4.2 Caractéristiques des caries radiculaires

  • Les caries radiculaires apparaissent lorsqu’une perte d’attachement parodontal expose la surface de la racine à l’environnement buccal.
  • Ce sont des lésions molles, irrégulières et progressives, se formant au niveau ou à l’aplomb de la jonction cémento-émail (JCE).
  • Les zones cariées peuvent être rondes ou ovales, s’étendant radialement pour rejoindre d’autres zones de caries radiculaires.
  • Elles sont blanches ou décolorées, avec un contour irrégulier, avec ou sans cavitation.
  • Les caries radiculaires sont plus fréquentes chez les hommes que chez les femmes.
  • Elles se trouvent le plus souvent dans les molaires mandibulaires, suivies des prémolaires, canines et incisives. Cet ordre est inversé dans le maxillaire.
  • La carie radiculaire atteint rarement la pulpe en raison de la sclérose dentinaire et de la formation de dentine réactionnelle.

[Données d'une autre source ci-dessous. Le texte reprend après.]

(* ===== verification/RiscvPages.v ===== *)
(** * Page sizes, addresses and page sequences (crate [riscv-pages])

    Models [riscv-pages/src/page.rs], [page_owner_id.rs], [memory_type.rs] and
    [sequential_pages.rs].  Addresses and page frame numbers are [u64] values
    in [Z]; the [AddressSpace] tag of [RawAddr]/[PageAddr]/[Pfn] is a
    compile-time phantom in the supervisor case and constant per VM in the
    guest case, so an address is modelled by its bits.  The typestate parameter
    of [Page<S>] and [SequentialPages<S>] exists at compile time only. *)
From S2P Require Import Prelude.
Local Open Scope Z_scope.

(** ** [PageSize] *)
Module PageSize.
Inductive t :=
| Size4k
| Size2M
| Size1G
| Size512G.
#[global] Instance eq_dec : EqDecision t.
Proof. solve_decision. Defined.

(** [size as u64]. *)
Definition bytes (s : t) : Z :=
  match s with
  | Size4k => 4096
  | Size2M => 2097152
  | Size1G => 1073741824
  | Size512G => 549755813888
  end.

(** The exponent of the size; used in statements only. *)
Definition shift (s : t) : Z :=
  match s with Size4k => 12 | Size2M => 21 | Size1G => 30 | Size512G => 39 end.

Definition num_4k_pages (val : Z) : Z := wrap64 (val + bytes Size4k - 1) / bytes Size4k.
Definition is_aligned (s : t) (val : Z) : bool := Z.land val (bytes s - 1) =? 0.
Definition round_up (s : t) (val : Z) : Z :=
  Z.land (wrap64 (val + bytes s - 1)) (not64 (bytes s - 1)).
Definition round_down (s : t) (val : Z) : Z := Z.land val (not64 (bytes s - 1)).
Definition is_huge (s : t) : bool :=
  match s with Size4k => false | _ => true end.
End PageSize.
Import PageSize (Size4k, Size2M, Size1G, Size512G).

(** ** [PageOwnerId] *)
Module PageOwnerId.
Definition t := Z.
Definition HOST : t := 0.
Definition HYPERVISOR : t := 1.
Definition new (id : Z) : option t :=
  if (id =? HOST) || (id =? HYPERVISOR) then None else Some id.
Definition host : t := HOST.
Definition hypervisor : t := HYPERVISOR.
Definition is_host (id : t) : bool := id =? HOST.
End PageOwnerId.

(** ** [MemType], [DeviceMemType] *)
Module DeviceMemType.
Inductive t := Imsic | PciConfig | PciBar | Uart | Reset.
#[global] Instance eq_dec : EqDecision t.
Proof. solve_decision. Defined.
End DeviceMemType.

Module MemType.
Inductive t :=
| Ram
| Mmio (d : DeviceMemType.t).
#[global] Instance eq_dec : EqDecision t.
Proof. solve_decision. Defined.
End MemType.

(** ** [RawAddr], [PageAddr] and [Pfn] *)
Module RawAddr.
Definition checked_increment (addr increment : Z) : option Z := checked_add addr increment.
End RawAddr.

Module PageAddr.
Definition PFN_SHIFT : Z := 12.
Definition PFN_BITS : Z := 44.
Definition PFN_MASK : Z := Z.shiftl 1 PFN_BITS - 1.

Definition with_alignment (addr : Z) (alignment : PageSize.t) : option Z :=
  if PageSize.is_aligned alignment addr then Some addr else None.
Definition new (addr : Z) : option Z := with_alignment addr Size4k.
Definition from_pfn (pfn : Z) (alignment : PageSize.t) : option Z :=
  with_alignment (wrap64 (Z.shiftl pfn PFN_SHIFT)) alignment.
Definition with_round_up (addr : Z) (alignment : PageSize.t) : Z :=
  PageSize.round_up alignment addr.
Definition with_round_down (addr : Z) (alignment : PageSize.t) : Z :=
  PageSize.round_down alignment addr.
Definition is_aligned (addr : Z) (alignment : PageSize.t) : bool :=
  PageSize.is_aligned alignment addr.
Definition pfn (addr : Z) : Z := Z.land (Z.shiftr addr PFN_SHIFT) PFN_MASK.
Definition checked_add_pages_with_size (addr n : Z) (page_size : PageSize.t) : option Z :=
  inc ← checked_mul n (PageSize.bytes page_size);
  a ← RawAddr.checked_increment addr inc;
  with_alignment a page_size.
Definition checked_add_pages (addr n : Z) : option Z :=
  checked_add_pages_with_size addr n Size4k.
Definition index (addr : Z) : Z := pfn addr.
End PageAddr.

(** ** [PageAddrIter]: page addresses until the end of the [u64] range *)
Module PageAddrIter.
Record t := mk { it_next : option Z; increment : PageSize.t }.
Definition new (start : Z) (inc : PageSize.t) : option t :=
  n ← PageAddr.with_alignment start inc;
  Some (mk (Some n) inc).
(** One [Iterator::next]. *)
Definition next (it : t) : option Z * t :=
  match it_next it with
  | Some n => (Some n, mk (PageAddr.checked_add_pages_with_size n 1 (increment it)) (increment it))
  | None => (None, it)
  end.
(** [it.take(n)] collected. *)
Fixpoint take (it : t) (n : nat) : list Z :=
  match n with
  | O => []
  | S n' => match next it with
            | (Some a, it') => a :: take it' n'
            | (None, _) => []
            end
  end.
End PageAddrIter.

(** [addr.iter_from().take(n)]: [iter_from] unwraps a 4kB-aligned start. *)
Definition iter_from_take (addr : Z) (n : Z) : outcome (list Z) :=
  it ← unwrap_option (PageAddrIter.new addr Size4k);
  Returns (PageAddrIter.take it (Z.to_nat n)).

(** ** [PageAddrRange] *)
Module PageAddrRange.
Record t := mk { base : Z; page_size : PageSize.t; num_pages : Z }.
Definition new (b n : Z) : t := mk b Size4k n.
Definition with_size (b n : Z) (s : PageSize.t) : option t :=
  if negb (PageAddr.is_aligned b s) then None else Some (mk b s n).
Definition length_bytes (r : t) : Z := wrap64 (num_pages r * PageSize.bytes (page_size r)).
Definition next (r : t) : option Z * t :=
  if num_pages r =? 0 then (None, r)
  else match PageAddr.checked_add_pages_with_size (base r) 1 (page_size r) with
       | None => (None, r)
       | Some b => (Some (base r), mk b (page_size r) (num_pages r - 1))
       end.
(** The iterator drained, for at most [fuel] items. *)
Fixpoint collect (r : t) (fuel : nat) : list Z :=
  match fuel with
  | O => []
  | S k => match next r with
           | (Some a, r') => a :: collect r' k
           | (None, _) => []
           end
  end.
Definition to_list (r : t) : list Z := collect r (Z.to_nat (num_pages r)).
End PageAddrRange.

(** ** [Page] and [SequentialPages] *)
Module Page.
Record t := mk { addr : Z; size : PageSize.t }.
#[global] Instance eq_dec : EqDecision t.
Proof. solve_decision. Defined.
(** [PhysPage::new_with_size] asserts the alignment. *)
Definition new_with_size (a : Z) (s : PageSize.t) : outcome t :=
  if PageAddr.is_aligned a s then Returns (mk a s) else Panics.
Definition new (a : Z) : outcome t := new_with_size a Size4k.
End Page.

Module SequentialPages.
Record t := mk { addr : Z; page_size : PageSize.t; count : Z }.

(** The errors carry the pages back as the lazy chain of the sequence built so
    far and the pages not yet consumed. *)
Inductive error :=
| Empty
| NonContiguous (seq : t) (rest : list Page.t)
| NonUniformSize (seq : t) (rest : list Page.t)
| Overflow (seq : t) (rest : list Page.t).

(** [SeqPageIter::next]: the unwrap of the successor address panics when the
    page ends at the end of the address space. *)
Definition iter_next (s : t) : outcome (option Page.t * t) :=
  if count s =? 0 then Returns (None, s)
  else
    a ← unwrap_option (PageAddr.checked_add_pages_with_size (addr s) 1 (page_size s));
    p ← Page.new_with_size (addr s) (page_size s);
    Returns (Some p, mk a (page_size s) (count s - 1)).

(** The iterator drained: [count] calls of [next]. *)
Fixpoint iter_collect (s : t) (fuel : nat) : outcome (list Page.t) :=
  match fuel with
  | O => Returns []
  | S k => r ← iter_next s;
           match r with
           | (Some p, s') => l ← iter_collect s' k; Returns (p :: l)
           | (None, _) => Returns []
           end
  end.
Definition into_iter (s : t) : outcome (list Page.t) := iter_collect s (Z.to_nat (count s)).

(** The [while let] loop of [from_pages]. *)
Fixpoint from_pages_loop (seq : t) (last_addr : Z) (rest : list Page.t) : result error t :=
  match rest with
  | [] => Ok seq
  | page :: rest' =>
      if negb (bool_decide (Page.size page = page_size seq)) then Err (NonUniformSize seq rest)
      else match PageAddr.checked_add_pages_with_size last_addr 1 (page_size seq) with
           | None => Err (Overflow seq rest)
           | Some next_addr =>
               if negb (Page.addr page =? next_addr) then Err (NonContiguous seq rest)
               else from_pages_loop (mk (addr seq) (page_size seq) (wrap64 (count seq + 1)))
                      (Page.addr page) rest'
           end
  end.
Definition from_pages (pages : list Page.t) : result error t :=
  match pages with
  | [] => Err Empty
  | first_page :: rest =>
      from_pages_loop (mk (Page.addr first_page) (Page.size first_page) 1) (Page.addr first_page) rest
  end.

Definition len (s : t) : Z := count s.
Definition length_bytes (s : t) : Z := wrap64 (PageSize.bytes (page_size s) * count s).
Definition from_mem_range (a : Z) (s : PageSize.t) (n : Z) : option t :=
  if negb (PageAddr.is_aligned a s) then None else Some (mk a s n).
Definition from_page_range (start end_ : Z) (s : PageSize.t) : outcome (option t) :=
  if negb (PageAddr.is_aligned start s) || negb (PageAddr.is_aligned end_ s) then Returns None
  else d ← unwrap_option (checked_sub end_ start);
       Returns (Some (mk start s (d / PageSize.bytes s))).
Definition page_addrs (s : t) : outcome (list Z) := iter_from_take (addr s) (count s).
Definition from_page (p : Page.t) : t := mk (Page.addr p) (Page.size p) 1.
End SequentialPages.

(** [SeqPageChunkIter] *)
Module SeqPageChunkIter.
Record t := mk { chunk_size : Z; addr : option Z; page_size : PageSize.t; count : Z }.
Definition into_chunks_iter (s : SequentialPages.t) (chunk : Z) : t :=
  mk chunk (if 0 <? SequentialPages.count s then Some (SequentialPages.addr s) else None)
     (SequentialPages.page_size s) (SequentialPages.count s).
Definition next (it : t) : outcome (option SequentialPages.t * t) :=
  if count it =? 0 then Returns (None, it)
  else
    a ← unwrap_option (addr it);
    let to_remove := Z.min (count it) (chunk_size it) in
    let count' := count it - to_remove in
    addr' ← (if 0 <? count' then
               b ← unwrap_option (PageAddr.checked_add_pages_with_size a to_remove (page_size it));
               Returns (Some b)
             else Returns None);
    sp ← unwrap_option (SequentialPages.from_mem_range a (page_size it) to_remove);
    Returns (Some sp, mk (chunk_size it) addr' (page_size it) count').
Fixpoint collect (it : t) (fuel : nat) : outcome (list SequentialPages.t) :=
  match fuel with
  | O => Returns []
  | S k => r ← next it;
           match r with
           | (Some s, it') => l ← collect it' k; Returns (s :: l)
           | (None, _) => Returns []
           end
  end.
End SeqPageChunkIter.

(** ** Alignment and rounding *)
Lemma bytes_pow s : PageSize.bytes s = 2 ^ PageSize.shift s.
Proof. by destruct s. Qed.
Lemma bytes_pos s : 4096 ≤ PageSize.bytes s ≤ 549755813888.
Proof. destruct s; cbn; lia. Qed.
Lemma shift_range s : 12 ≤ PageSize.shift s ≤ 39.
Proof. destruct s; cbn; lia. Qed.

Lemma is_aligned_spec s v : PageSize.is_aligned s v = true ↔ v mod PageSize.bytes s = 0.
Proof.
  unfold PageSize.is_aligned. rewrite bytes_pow, land_mask_mod by (pose proof (shift_range s); lia).
  apply Z.eqb_eq.
Qed.

Lemma is_aligned_4k s v : PageSize.is_aligned s v = true → PageSize.is_aligned Size4k v = true.
Proof.
  rewrite !is_aligned_spec. intros H. apply Z.mod_divide in H; [|pose proof (bytes_pos s); lia].
  apply Z.mod_divide; [done|]. etrans; [|exact H].
  destruct s; [exists 1|exists 512|exists 262144|exists 134217728]; done.
Qed.

Lemma round_down_spec s v :
  u64 v → PageSize.round_down s v = v - v mod PageSize.bytes s.
Proof.
  intros Hv. unfold PageSize.round_down. rewrite bytes_pow.
  apply land_not64_mask; [done|]. pose proof (shift_range s). lia.
Qed.

Lemma round_up_spec s v :
  0 ≤ v → v + PageSize.bytes s - 1 < U64 →
  PageSize.round_up s v mod PageSize.bytes s = 0 ∧
  v ≤ PageSize.round_up s v < v + PageSize.bytes s.
Proof.
  intros Hv Hb. pose proof (bytes_pos s).
  assert (Hr : PageSize.round_up s v =
    v + PageSize.bytes s - 1 - (v + PageSize.bytes s - 1) mod PageSize.bytes s).
  { unfold PageSize.round_up, wrap64. rewrite Z.mod_small by lia.
    apply round_down_spec. unfold u64. lia. }
  rewrite Hr. pose proof (Z.mod_pos_bound (v + PageSize.bytes s - 1) (PageSize.bytes s)).
  split; [|lia]. rewrite Zminus_mod_idemp_r, Z.sub_diag. apply Z.mod_0_l. lia.
Qed.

4.3 Classification des caries radiculaires

4.3.1 Classification histologique des lésions

Une classification histologique divise les lésions radiculaires en quatre catégories selon la profondeur de pénétration et le degré de destruction de la matrice par les micro-organismes.

A. Atteinte du cément

Les lésions présentent une invasion du cément par des micro-organismes détectés et une altération de la densité optique des coupes obtenues par usure et abrasion.

B. Atteinte dentinaire sans destruction de la dentine intercanaliculaire

Les lésions montrent une invasion superficielle des canalicules dentinaires par les micro-organismes, sans altération de la matrice de dentine intercanaliculaire.

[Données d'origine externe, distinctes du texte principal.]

Lemma checked_insert_spec m r :
  mem_map_wf m → region_wf r → insert_post m r (HwMemMap.checked_insert r m).
Proof.
  intros [Ha Hwf Ho Hc] Hr. unfold HwMemMap.checked_insert, HwMemMap.insert_region.
  msimpl. destruct (insertion_index_spec r _ 0 Hr Hwf Ho)
    as [[-> Hx]|(l1 & l2 & Hl & -> & H1 & H2)]; [done|].
  cbn [Nat.add]. unfold try_insert. case_decide; cbn; [|split; [done|lia]].
  rewrite Hl, insert_at_app in *. apply list.Forall_app in Hwf as [? ?].
  assert (base r ≤ region_end r) by (unfold region_wf, region_end in *; lia).
  split; [split|]; cbn.
  - done.
  - apply list.Forall_app. split; [done|]. by constructor.
  - apply (ordered_splice _ _ l1 [] [r] l2 (base r) (region_end r)); [done|..|done|done|].
    + by apply ordered_singleton.
    + by constructor.
  - rewrite length_app in *. cbn. lia.
  - intros x. unfold type_at. cbn. rewrite Hl.
    rewrite (find_at_splice _ _ x l1 [] [r] l2 (base r) (region_end r)) by (done || by constructor).
    cbn. unfold covers. by destruct ((_ <=? _) && _).
Qed.

(** ** Reservation of part of an available region *)
Definition contained (r o : HwMemRegion.t) : Prop :=
  region_type o = HwMemRegionType.Available ∧ base o ≤ base r ∧ region_end r ≤ region_end o.

Lemma holds_region_spec r o :
  region_wf r → region_wf o →
  ∃ b, HwMemMap.holds_region r o = Returns b ∧ (b = true ↔ contained r o).
Proof.
  intros Hr Ho. unfold HwMemMap.holds_region, contained. rewrite !end_wf by done.
  case_decide; [|exists false; naive_solver].
  destruct (Z.leb_spec (base o) (base r)); [|exists false; split; [done|split; [done|lia]]].
  eexists. split; [done|]. rewrite Z.leb_le. tauto.
Qed.

Lemma find_available_spec r l i :
  region_wf r → Forall region_wf l →
  (HwMemMap.find_available r l i = Returns None ∧ Forall (λ o, ¬ contained r o) l) ∨
  (∃ l1 o l2, l = l1 ++ o :: l2 ∧ contained r o ∧
     HwMemMap.find_available r l i = Returns (Some (i + length l1)%nat)).
Proof.
  intros Hr. revert i. induction l as [|o l IH]; intros i Hwf; cbn [HwMemMap.find_available].
  { left. by split. }
  apply list.Forall_cons in Hwf as [Hwo Hwf].
  destruct (holds_region_spec r o Hr Hwo) as ([] & -> & Hb); unfold mbind, outcome_bind.
  - right. exists [], o, l. rewrite Nat.add_0_r. split_and!; [done|by apply Hb|done].
  - destruct (IH (S i) Hwf) as [[-> Hx]|(l1 & o' & l2 & -> & Hc & ->)].
    + left. split; [done|]. constructor; [|done]. intros Hc%Hb. done.
    + right. exists (o :: l1), o', l2. cbn [length]. by rewrite Nat.add_succ_r.
Qed.

(** The pieces of [o] left around a reservation [r] inside it. *)
Definition before (r o : HwMemRegion.t) : list HwMemRegion.t :=
  if base o <? base r
  then [HwMemRegion.mk HwMemRegionType.Available (base o) (base r - base o)] else [].
Definition after (r o : HwMemRegion.t) : list HwMemRegion.t :=
  if region_end r <? region_end o
  then [HwMemRegion.mk HwMemRegionType.Available (region_end r) (region_end o - region_end r)]
  else [].

Section splice.
Context (m : HwMemMap.t) (Hm : mem_map_wf m) (r o : HwMemRegion.t)
  (l1 l2 : list HwMemRegion.t)
  (Hl : HwMemMap.regions m = l1 ++ o :: l2) (Hc : contained r o) (Hr : region_wf r).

C. Atteinte dentinaire avec destruction de la dentine intercanaliculaire

Les lésions sont caractérisées par la destruction de la dentine intercanaliculaire, correspondant à un stade plus avancé.

D. Atteinte pulpaire

À ce stade ultime, la lésion des tissus calcifiés est associée à une inflammation pulpaire, une exposition pulpaire ou une nécrose pulpaire.

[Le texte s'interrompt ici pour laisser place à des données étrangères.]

(** What the loop knows after the regions [done]. *)
Record populate_inv (done : list HwMemRegion.t) (cur : SparseMapEntry.t) (pm : PageMap.t) : Prop := {
  pi_wf : page_map_wf (close cur pm);
  pi_last : index_end cur = Z.of_nat (length (PageMap.pages pm));
  pi_small : index_end cur ≤ pfn_end cur;
  pi_adjacent : ∀ i e e', PageMap.sparse_map (close cur pm) !! i = Some e →
    PageMap.sparse_map (close cur pm) !! S i = Some e' → page_map_index e' = index_end e;
  pi_get : ∀ a, phys a → PageMap.get (close cur pm) a =
    PageMap.region_page_info ∘ HwMemRegion.region_type <$>
      find_at HwMemRegion.base region_end a done
}.

(** Adjacency depends only on where the last entry starts. *)
Lemma adjacent_last (es : list SparseMapEntry.t) c c' i e e' :
  (∀ i e e', (es ++ [c]) !! i = Some e → (es ++ [c]) !! S i = Some e' → page_map_index e' = index_end e) →
  page_map_index c' = page_map_index c →
  (es ++ [c']) !! i = Some e → (es ++ [c']) !! S i = Some e' → page_map_index e' = index_end e.
Proof.
  intros Hadj Hc He He'. apply lookup_lt_Some in He' as Hlt. rewrite length_app in Hlt. cbn in Hlt.
  rewrite lookup_app_l in He by lia.
  destruct (decide (S i < length es)%nat) as [Hi|Hi].
  - rewrite lookup_app_l in He' by lia. apply (Hadj i e e'); [by rewrite lookup_app_l by lia|].
    by rewrite lookup_app_l by lia.
  - assert (S i = length es) as Hi' by lia. rewrite Hi', list_lookup_middle in He' by done. simplify_eq.
    rewrite Hc. apply (Hadj i e c); [by rewrite lookup_app_l by lia|]. by rewrite Hi', list_lookup_middle.
Qed.

(** Extending the last entry by [n] pages that start at its end. *)
Lemma extend_last done cur pm r n :
  populate_inv done cur pm →
  HwMemRegion.base r = 4096 * pfn_end cur → region_end r = HwMemRegion.base r + 4096 * Z.of_nat n →
  region_end r ≤ 2 ^ 56 →
  populate_inv (done ++ [r])
    (SparseMapEntry.mk (base_pfn cur) (num_pages cur + Z.of_nat n) (page_map_index cur))
    (PageMap.mk (PageMap.pages pm ++ replicate n (PageMap.region_page_info (HwMemRegion.region_type r)))
      (PageMap.capacity pm) (PageMap.sparse_map pm)).
Proof.
  intros [Hwf Hlast Hsmall Hadj Hget] Hbase Hend Hmax.
  set (cur' := SparseMapEntry.mk _ _ _). set (pm' := PageMap.mk _ _ _).
  pose proof Hwf as [Hp Hi Hb Hs]. cbn in Hp, Hi, Hb, Hs.
  apply ordered_snoc in Hp as (Hp1 & Hp2 & Hp3). apply ordered_snoc in Hi as (Hi1 & Hi2 & Hi3).
  apply list.Forall_app in Hb as [Hb1 [Hb2 _]%list.Forall_cons].
  assert (Hwf' : page_map_wf (close cur' pm')).
  { split; cbn.
    - apply ordered_snoc. split_and!; [done| |exact Hp3]. unfold pfn_end in *. cbn. lia.
    - apply ordered_snoc. split_and!; [done| |exact Hi3]. unfold index_end in *. cbn. lia.
    - rewrite length_app, length_replicate. apply list.Forall_app. split.
      + eapply list.Forall_impl; [exact Hb1|]. cbn. lia.
      + constructor; [|constructor]. unfold pfn_end, index_end in *. cbn. lia.
    - rewrite length_app, length_replicate. unfold pfn_end, index_end in *. lia. }
  split; [done|..].
  - unfold index_end in *. cbn. rewrite length_app, length_replicate. lia.
  - unfold index_end, pfn_end in *. cbn. lia.
  - intros i e e' He He'. by eapply (adjacent_last (PageMap.sparse_map pm) cur cur' i).
  - intros a Ha. destruct (phys_pfn a Ha) as (_ & Hax & _). specialize (Hget a Ha).
    rewrite find_at_app. cbn [find_at]. unfold PageMap.get in *.
    destruct (covers HwMemRegion.base region_end r a) eqn:Hcov.
    + apply covers_spec in Hcov.
      assert (Hi' : PageMap.get_map_index (close cur' pm') a =
        Some (Z.of_nat (length (PageMap.pages pm)) + (a / 4096 - pfn_end cur))).
      { apply get_map_index_Some; [done..|]. exists cur'. split; [cbn; set_solver|].
        unfold pfn_end, index_end in *. cbn. lia. }
      destruct (PageMap.get_map_index (close cur pm) a) as [i|] eqn:Hold.
      { exfalso. apply get_map_index_Some in Hold as (e & He & Hx & _); [|done..]. cbn in He.
        apply elem_of_app in He as [He|He%list_elem_of_singleton].
        - rewrite list.Forall_forall in Hp3. specialize (Hp3 e He).
          cbn in Hp3. lia.
        - subst. lia. }
      cbn in Hget. destruct (find_at HwMemRegion.base region_end a done); [done|].
      rewrite Hi'. cbn. rewrite lookup_app_r by lia. apply lookup_replicate. split; [done|lia].
    + assert (Hnc : ¬ (HwMemRegion.base r ≤ a < region_end r)).
      { rewrite <-(covers_spec HwMemRegion.base region_end). congruence. }
      assert (Hsame : PageMap.get_map_index (close cur' pm') a = PageMap.get_map_index (close cur pm) a).
      { apply option_eq. intros i. rewrite !get_map_index_Some by done. cbn. split.
        - intros (e & He & Hx & ->). apply elem_of_app in He as [He|He%list_elem_of_singleton].
          + exists e. split; [set_solver|done].
          + subst e. exists cur. split; [set_solver|]. unfold pfn_end in *. cbn in *. lia.
        - intros (e & He & Hx & ->). apply elem_of_app in He as [He|He%list_elem_of_singleton].
          + exists e. split; [set_solver|done].
          + subst e. exists cur'. split; [set_solver|]. unfold pfn_end in *. cbn in *. lia. }
      rewrite Hsame. destruct (PageMap.get_map_index (close cur pm) a) as [i|] eqn:Hold; cbn in *.
      * apply get_map_index_bound in Hold; [|done..]. cbn in Hold.
        rewrite lookup_app_l by lia. rewrite Hget. by destruct (find_at _ _ a done).
      * by destruct (find_at _ _ a done).
Qed.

4.3.2 Classification clinique des lésions

Deux formes de caries radiculaires sont distinguées histologiquement.

A. Les lésions actives
  • Jaunâtres ou légèrement brunâtres, souvent incolores.
  • Typiquement recouvertes d’un dépôt microbien d’épaisseur variable.
  • Le tissu carieux est mou ou dur au toucher.
  • Une cavitation localisée peut être présente, mais les zones molles peuvent être étendues sans perte évidente de substance dentaire.
  • En cas de cavitation, les bords de la cavité sont nets et irréguliers.
B. Les lésions radiculaires arrêtées
  • Typiquement brun foncé, parfois presque noires.
  • Surface généralement brillante, lisse et dure au toucher, même en cas de cavitation avec perte nette de tissu.
  • En cas de cavitation, la surface de la cavité est rugueuse ou irrégulière.
  • Pour les lésions inactives de longue date, la surface de la racine peut apparaître brillante, seule une décoloration suggérant une activité carieuse antérieure.
  • Les lésions inactives sont petites, étroites, bien définies, souvent associées à un tissu gingival cliniquement sain exposant la racine.

CARIOLOGIE : Dynamique de la lésion carieuse (odontologie conservatrice et endodontie)

  La prévention des caries repose sur une hygiène bucco-dentaire rigoureuse et des visites régulières chez le dentiste. La maîtrise des techniques d’anesthésie locale est essentielle pour assurer le confort du patient lors des soins. L’imagerie dentaire, comme la radiographie panoramique, permet un diagnostic précis des pathologies buccales. Les étudiants doivent comprendre l’importance de la stérilisation pour prévenir les infections croisées en cabinet. La restauration dentaire, comme les composites ou les couronnes, exige une précision technique et un sens esthétique. Les praticiens doivent rester informés des avancées en implantologie pour proposer des solutions modernes aux patients. Une communication claire avec le patient renforce sa confiance et favorise l’adhésion au plan de traitement.